Distinct neural substrates for flexible and automatic motor sequence execution

Abstract

The ability to flexibly sequence movements into longer actions enables our rich behavioral repertoire. However, this feat can be cognitively demanding, leading to slow and error-prone performances. To achieve fast and fluid performance, the same motor sequence is practiced extensively until it is automatic. The neural circuits underlying automatic motor execution are thought to differ from those for executing flexible ones, but this distinction is not well understood. To address this, we trained rats to perform sequences of three lever presses in both flexible sessions – where cues instructed the sequence order – and in automatic ones – where a single uncued sequence was repeated. We found that neural activity in sensorimotor striatum primarily encodes low-level movement kinematics, regardless of the execution mode or sequence, whereas motor cortex activity reflects more high-level sequence information. Consequently, lesions to sensorimotor striatum affect the movement kinematics across both flexible and automatic movement sequences.

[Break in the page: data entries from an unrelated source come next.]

(* ===== verification/Ledger.v ===== *)
(** The provenance ledger (internal/provenance/ledger.go): the permanent
    registry that maps ingress interfaces to conntrack-mark bytes.  Identities are
    never deleted or reassigned, and retirement is monotonic. *)

From S2P Require Import Prelude GoStrings GoTime Sha256.
From stdpp Require Import sorting.
From Stdlib Require Import Ascii String.
Local Open Scope string_scope.
Local Open Scope N_scope.
Local Open Scope host_scope.

(** ** Data *)

Definition Mask : N := 0xff000000.
Definition KeepMask : N := 0x00ffffff.
Definition MinID : N := 1.
Definition MaxID : N := 254.
Definition MaxActive : nat := 64.

(** [provenance.Assignment]; [ID] is a uint8. *)
Record Assignment := mkAssignment {
  Name : string;
  ID : N;
  Retired : bool;
  CreatedAt : time;
  RetiredAt : option time
}.
#[export] Instance Assignment_eq_dec : EqDecision Assignment.
Proof. solve_decision. Defined.

(** [Assignment.Encoded]: the uint32 mark with the identity in its high byte. *)
Definition Encoded (a : Assignment) : N := N.shiftl (ID a) 24.

Definition identity_char (c : ascii) : bool := is_alnum c || one_of "_.:-" c.
Definition identityPattern : string → bool := matches_head_tail is_alnum identity_char 0 127.

(** ** Source-level validation *)

(** The loop of [ValidateActive], with its two maps. *)
Fixpoint validate_active_loop (names : gset string) (ids : gmap N string)
    (l : list Assignment) : option err :=
  match l with
  | [] => None
  | a :: l' =>
      if Retired a then Some (Errorf "active assignment %q is marked retired" [ArgS (Name a)])
      else if negb (identityPattern (Name a)) then Some (Errorf "invalid provenance identity %q" [ArgS (Name a)])
      else if (ID a <? MinID) || (MaxID <? ID a) then
        Some (Errorf "provenance id for %q must be %d..%d" [ArgS (Name a); ArgN MinID; ArgN MaxID])
      else if decide (Name a ∈ names) then Some (Errorf "duplicate provenance identity %q" [ArgS (Name a)])
      else match ids !! ID a with
           | Some prior => Some (Errorf "provenance id %d is assigned to both %q and %q" [ArgN (ID a); ArgS prior; ArgS (Name a)])
           | None => validate_active_loop ({[Name a]} ∪ names) (<[ID a := Name a]> ids) l'
           end
  end.

Definition ValidateActive (assignments : list Assignment) : option err :=
  match assignments with
  | [] => Some (Errorf "at least one ingress provenance assignment is required" [])
  | _ =>
      if (MaxActive <? List.length assignments)%nat
      then Some (Errorf "active ingress provenance assignments exceed %d" [ArgN (N.of_nat MaxActive)])
      else validate_active_loop ∅ ∅ assignments
  end.

(** ** The allocations table *)

(** A row of [allocations], keyed by [interface_name]. *)
Record Alloc := mkAlloc {
  provenance_id : N;
  retired : bool;
  created_at : time;
  retired_at : option time
}.
Abbreviation Table := (gmap string Alloc).

Definition row_assignment (row : string * Alloc) : Assignment :=
  mkAssignment row.1 (provenance_id row.2) (retired row.2) (created_at row.2) (retired_at row.2).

This disrupted high-level sequence structure for only the automatic, but not visually-guided flexible behavior, which were rescued by the external cues, mirroring results from Parkinsonian patients. Lesions to motor cortex disrupted flexible sequence execution, indicating its vital role in high-level sequencing of motor elements. Interestingly, motor cortex lesions also affected automatic sequences when animals trained on both automatic and flexible modes execution modes, but for animals trained only on the automatic task, performance was largely spared, suggesting flexible performance interferes with subcortical consolidation of automatic sequences. This work provides important insights into the hierarchical and distributed control of flexible and automatic motor sequences and characterizes the circumstances under which the motor cortex is essential for sequence execution.